# Let there be light



## stevesm (Mar 13, 2007)

I have a really small place on teh ground floor and because of the location, I tend to keep the curtians closed during most days except weekends. Would I need artificial light for mantids? I can't see them being happy in semi-darkness most of the day.


----------



## Rick (Mar 13, 2007)

They don't NEED it unless you have them in total darkness. I find they do better with some type of light be it natural or artificial. I have a large shelf system that my mantids stay on and along the top I just use one of those aquarium strip lights.


----------



## stevesm (Mar 13, 2007)

Yes, I saw your setup in a different post Rick, most impressive. I'm trying to work out a way of incorporating something here. One room, stacked to the nines already.

I'm toying with the idea of clearing out one of my bookshelves and housing a few small tanks in there. I could concievably mount a striplight along the top. Would it need to be a daylight balanced bulb?


----------



## Rick (Mar 13, 2007)

> Yes, I saw your setup in a different post Rick, most impressive. I'm trying to work out a way of incorporating something here. One room, stacked to the nines already.I'm toying with the idea of clearing out one of my bookshelves and housing a few small tanks in there. I could concievably mount a striplight along the top. Would it need to be a daylight balanced bulb?

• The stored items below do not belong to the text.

(** *** The keyboard listener *)

Record Element := { tagName : string; contenteditable : bool }.

(** [el.matches("input, textarea, select, [contenteditable]")]. *)
Definition matches_editable (el : Element) : bool :=
  String.eqb (toLowerCase (tagName el)) "input"
  || String.eqb (toLowerCase (tagName el)) "textarea"
  || String.eqb (toLowerCase (tagName el)) "select"
  || contenteditable el.

Record KeyboardEvent := {
  key : string; ctrlKey : bool; metaKey : bool;
  altKey : bool; shiftKey : bool }.

(** Handles the keyboard shortcuts; [activeElement] is
    [document.activeElement]. *)
Definition handleKeyDown (activeElement : option Element)
    (e : KeyboardEvent) : M unit :=
  if negb (match activeElement with
           | Some el => matches_editable el
           | None => false
           end)
  then
    let keyboardAction :=
      KeyboardShortcut.new (key e) (ctrlKey e || metaKey e)
        (altKey e) (shiftKey e) in
    let keyString := KeyboardShortcut.toString keyboardAction in
    match Object_get keyboardShortcutDictionary keyString with
    | Some action => triggerAction action ;; emit PreventDefault
    | None => ret tt
    end
  else ret tt.
End Handler.

End Actions.

(** ** Collaborators modelled from the specification *)

Module Collab.

Local Open Scope float_scope.

(** The better of two candidates: the one further along the sequence,
    or the one nearer its start. *)
Definition later (a b : Page.t) : Page.t :=
  if (Page.order a <? Page.order b)%Z then b else a.
Definition earlier (a b : Page.t) : Page.t :=
  if (Page.order b <? Page.order a)%Z then b else a.

Definition pick (better : Page.t -> Page.t -> Page.t)
    (acc : option Page.t) (p : Page.t) : option Page.t :=
  match acc with
  | None => Some p
  | Some a => Some (better a p)
  end.

(** Modelled from the spec: [Page.getPreviousPage], which the sources
    import from the [Page] class.  Pages are totally ordered by their
    sequence index; the previous page is the last one before the
    current page in that order, absent for the first page. *)
Definition getPreviousPage (current : Page.t) (allPages : list Page.t)
    : option Page.t :=
  fold_left (pick later)
    (filter (fun p => (Page.order p <? Page.order current)%Z) allPages)
    None.

(** Modelled from the spec: [Page.getNextPage], the first page after
    the current one in the sequence order. *)
Definition getNextPage (current : Page.t) (allPages : list Page.t)
    : option Page.t :=
  fold_left (pick earlier)
    (filter (fun p => (Page.order current <? Page.order p)%Z) allPages)
    None.

(** Modelled from the spec: [Page.getFirstPage] and [Page.getLastPage],
    the ends of the sequence order. *)
Definition getFirstPage (allPages : list Page.t) : option Page.t :=
  fold_left (pick earlier) allPages None.
Definition getLastPage (allPages : list Page.t) : option Page.t :=
  fold_left (pick later) allPages None.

No. Any plain ole light will suffice.


----------



## stevesm (Mar 13, 2007)

Thanks. One thing that attracts me to keeping mantids, apart from the marvelous photographic opportunities, is the cost. I can see it not costing a lot to get up and running with a few nice specimens.


----------



## Rick (Mar 13, 2007)

It doesn't cost a lot at all. It can get tedious when you have a lot when it comes to keeping up with feeder insects.


----------



## stevesm (Mar 13, 2007)

Yes, I can imagine. I think I'll start with one or two, maybe of disimilar species. I love the Orchids and the Violins so far.


----------



## Johnald Chaffinch (Mar 16, 2007)

i have a load of spare small strip light fittings (small aquarium size), i dont know how much they're worth but i'd send you em for the postage


----------



## stevesm (Mar 17, 2007)

Thanks for the offer. I'll bear it in mind


----------